→ REQUIRED ACTION
The lines from the first line of the entries through the line containing "(** * Part I: the" are to be repeated exactly, with both of those lines included.

→ EXERCISE DATA
★ ★ ★ ★

(** * PDFtoBPMN: the pdf_to_context core, embedded and verified

    A shallow embedding of the decision core of the [pdf_to_context]
    package: the page analyzer, the content router, the structure
    preserver (with the OCR client it drives), the IR builder and the
    structure analyzer.

    Conventions of the embedding.
    - A Python [int] is a [Z].
    - A Python [float] that holds a coordinate, a font size or a confidence
      is represented by the rational number it denotes ([Q]).  Comparison
      and negation of finite floats are exact, so every branch taken on a
      comparison is the branch the program takes; sums and quotients are
      the exact ones (rounding is not modelled, NaN and infinities are not
      values of the model).
    - A Python [str] that is only compared or copied (ids, formats) is a
      [string]; a [str] that is measured with [len], stripped or matched
      against a regular expression is the list of its code points
      ([pystr]).
    - Mutable state (the statistics of the structure preserver, the state
      of the recognition service) is threaded explicitly through a small
      state monad. *)

From Stdlib Require Import String Ascii DecimalString.
From Stdlib Require Import List ZArith QArith Bool Lia Lqa.
From Stdlib Require Import Permutation Sorted.
From Stdlib Require PrimFloat.
Import ListNotations.

Local Open Scope Z_scope.

(* ================================================================== *)
(** * Part I: the program                                              *)
(* ================================================================== *)

(** ** Numbers and text *)

Module Py.

(** [a > b] and [a <= b] on floats, decided on the rationals. *)
Definition Qgtb (a b : Q) : bool :=
  match Qcompare a b with Gt => true | _ => false end.

Definition Qltb (a b : Q) : bool :=
  match Qcompare a b with Lt => true | _ => false end.

Definition Qleb (a b : Q) : bool := negb (Qgtb a b).

Definition Qeqb (a b : Q) : bool :=
  match Qcompare a b with Eq => true | _ => false end.

(** [max(a, b)] of Python: the first argument unless the second is
    strictly greater. *)
Definition Qmax (a b : Q) : Q := if Qgtb b a then b else a.

(** [sum(l)]: a left fold starting from 0. *)
Definition Qsum (l : list Q) : Q := fold_left Qplus l 0%Q.

(** [sum(l) / len(l)]. *)
Definition Qmean (l : list Q) : Q :=
  (Qsum l / inject_Z (Z.of_nat (List.length l)))%Q.

(** A [str] as the list of its code points. *)
Definition pystr := list N.

(** The code points of a literal made of one-byte characters. *)
Definition lit (s : string) : pystr :=
  map N_of_ascii (list_ascii_of_string s).

Definition LF : N := 10%N.

(** [sep.join(parts)]. *)
Fixpoint join (sep : pystr) (parts : list pystr) : pystr :=
  match parts with
  | [] => []
  | [p] => p
  | p :: rest => p ++ sep ++ join sep rest
  end.

Definition len (s : pystr) : Z := Z.of_nat (List.length s).

End Py.

(** ** models/data_models.py *)

Module DataModels.

Inductive ContentType :=
| TEXT | IMAGE | VECTOR | TABLE | HEADING | PARAGRAPH | LIST | FIGURE
| UNKNOWN.

Definition ContentType_eqb (a b : ContentType) : bool :=
  match a, b with
  | TEXT, TEXT | IMAGE, IMAGE | VECTOR, VECTOR | TABLE, TABLE
  | HEADING, HEADING | PARAGRAPH, PARAGRAPH | LIST, LIST
  | FIGURE, FIGURE | UNKNOWN, UNKNOWN => true
  | _, _ => false
  end.

(** [ContentType(value)]: the member with that value, [None] standing
    for the [ValueError] of an unknown value. *)
Definition ContentType_of_value (s : string) : option ContentType :=
  if String.eqb s "text" then Some TEXT
  else if String.eqb s "image" then Some IMAGE
  else if String.eqb s "vector" then Some VECTOR
  else if String.eqb s "table" then Some TABLE
  else if String.eqb s "heading" then Some HEADING
  else if String.eqb s "paragraph" then Some PARAGRAPH
  else if String.eqb s "list" then Some LIST
  else if String.eqb s "figure" then Some FIGURE
  else if String.eqb s "unknown" then Some UNKNOWN
  else None.

Inductive LayoutType :=
| SINGLE_COLUMN | MULTI_COLUMN | COMPLEX | NEWSPAPER | LAYOUT_UNKNOWN.

Definition LayoutType_eqb (a b : LayoutType) : bool :=
  match a, b with
  | SINGLE_COLUMN, SINGLE_COLUMN | MULTI_COLUMN, MULTI_COLUMN
  | COMPLEX, COMPLEX | NEWSPAPER, NEWSPAPER
  | LAYOUT_UNKNOWN, LAYOUT_UNKNOWN => true
  | _, _ => false
  end.

Inductive OCRMode := TINY | SMALL | BASE | LARGE | GUNDAM.

Inductive RouteDecision := NATIVE | OCR | HYBRID.

Record BBox := mkBBox { x0 : Q; y0 : Q; x1 : Q; y1 : Q }.

(** The fields of a [TextBlock]; [metadata] is kept abstract, nothing
    in the core reads it. *)
Record TextBlock := mkTextBlock {
  tb_bbox : BBox;
  tb_text : Py.pystr;
  tb_page_num : Z;
  tb_type : ContentType;
  tb_font_name : option string;
  tb_font_size : option Q;
  tb_is_bold : bool;
  tb_is_italic : bool
}.

(** Truth value of an [Optional[float]]: [None] and [0.0] are false. *)
Definition truthy_float (f : option Q) : bool :=
  match f with
  | None => false
  | Some q => negb (Py.Qeqb q 0)
  end.

(** [TextBlock.__post_init__]. *)
Definition TextBlock_post_init (self : TextBlock) : TextBlock :=
  let heading :=
    truthy_float (tb_font_size self) &&
    match tb_font_size self with
    | Some q => Py.Qgtb q 14
    | None => false
    end in
  mkTextBlock (tb_bbox self) (tb_text self) (tb_page_num self)
    (if heading then HEADING else PARAGRAPH)
    (tb_font_name self) (tb_font_size self)
    (tb_is_bold self) (tb_is_italic self).

(** The dataclass constructor: the generated [__init__] stores the
    arguments, then runs [__post_init__]. *)
Definition TextBlock_new (bbox : BBox) (text : Py.pystr) (page_num : Z)
    (type : ContentType) (font_name : option string)
    (font_size : option Q) (is_bold is_italic : bool) : TextBlock :=
  TextBlock_post_init
    (mkTextBlock bbox text page_num type font_name font_size
       is_bold is_italic).

(** [ib_object_id] is [id(self)], the identity every object has. *)
Record ImageBlock := mkImageBlock {
  ib_object_id : Z;
  ib_bbox : BBox;
  ib_image_data : list N;
  ib_format : string;
  ib_page_num : Z;
  ib_type : ContentType;
  ib_width : option Z;
  ib_height : option Z;
  ib_xref : option Z;
  ib_needs_ocr : bool
}.

Record DrawingBlock := mkDrawingBlock {
  db_bbox : BBox;
  db_drawing_type : option string;
  db_page_num : Z;
  db_type : ContentType;
  db_image_data : option (list N);
  db_needs_ocr : bool
}.

Record TableBlock := mkTableBlock {
  tbl_bbox : BBox;
  tbl_html : Py.pystr;
  tbl_rows : Z;
  tbl_cols : Z;
  tbl_page_num : Z;
  tbl_type : ContentType;
  tbl_source : string
}.

(** The keys of an OCR block's [metadata] that the structure preserver
    writes; the keys copied from the first fragment are kept as they
    came. *)
Record OCRMeta := mkOCRMeta {
  om_source : option string;
  om_original_format : option string;
  om_markdown : option Py.pystr
}.

Definition OCRMeta_empty : OCRMeta := mkOCRMeta None None None.

Record OCRBlock := mkOCRBlock {
  ob_id : string;
  ob_type : ContentType;
  ob_content : Py.pystr;
  ob_bbox : BBox;
  ob_page_num : Z;
  ob_confidence : Q;
  ob_source : string;
  ob_metadata : OCRMeta
}.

★ ★ ★ ★

→ TASK SOLUTION
(** * PDFtoBPMN: the pdf_to_context core, embedded and verified

    A shallow embedding of the decision core of the [pdf_to_context]
    package: the page analyzer, the content router, the structure
    preserver (with the OCR client it drives), the IR builder and the
    structure analyzer.

    Conventions of the embedding.
    - A Python [int] is a [Z].
    - A Python [float] that holds a coordinate, a font size or a confidence
      is represented by the rational number it denotes ([Q]).  Comparison
      and negation of finite floats are exact, so every branch taken on a
      comparison is the branch the program takes; sums and quotients are
      the exact ones (rounding is not modelled, NaN and infinities are not
      values of the model).
    - A Python [str] that is only compared or copied (ids, formats) is a
      [string]; a [str] that is measured with [len], stripped or matched
      against a regular expression is the list of its code points
      ([pystr]).
    - Mutable state (the statistics of the structure preserver, the state
      of the recognition service) is threaded explicitly through a small
      state monad. *)

From Stdlib Require Import String Ascii DecimalString.
From Stdlib Require Import List ZArith QArith Bool Lia Lqa.
From Stdlib Require Import Permutation Sorted.
From Stdlib Require PrimFloat.
Import ListNotations.

Local Open Scope Z_scope.

(* ================================================================== *)
(** * Part I: the program                                              *)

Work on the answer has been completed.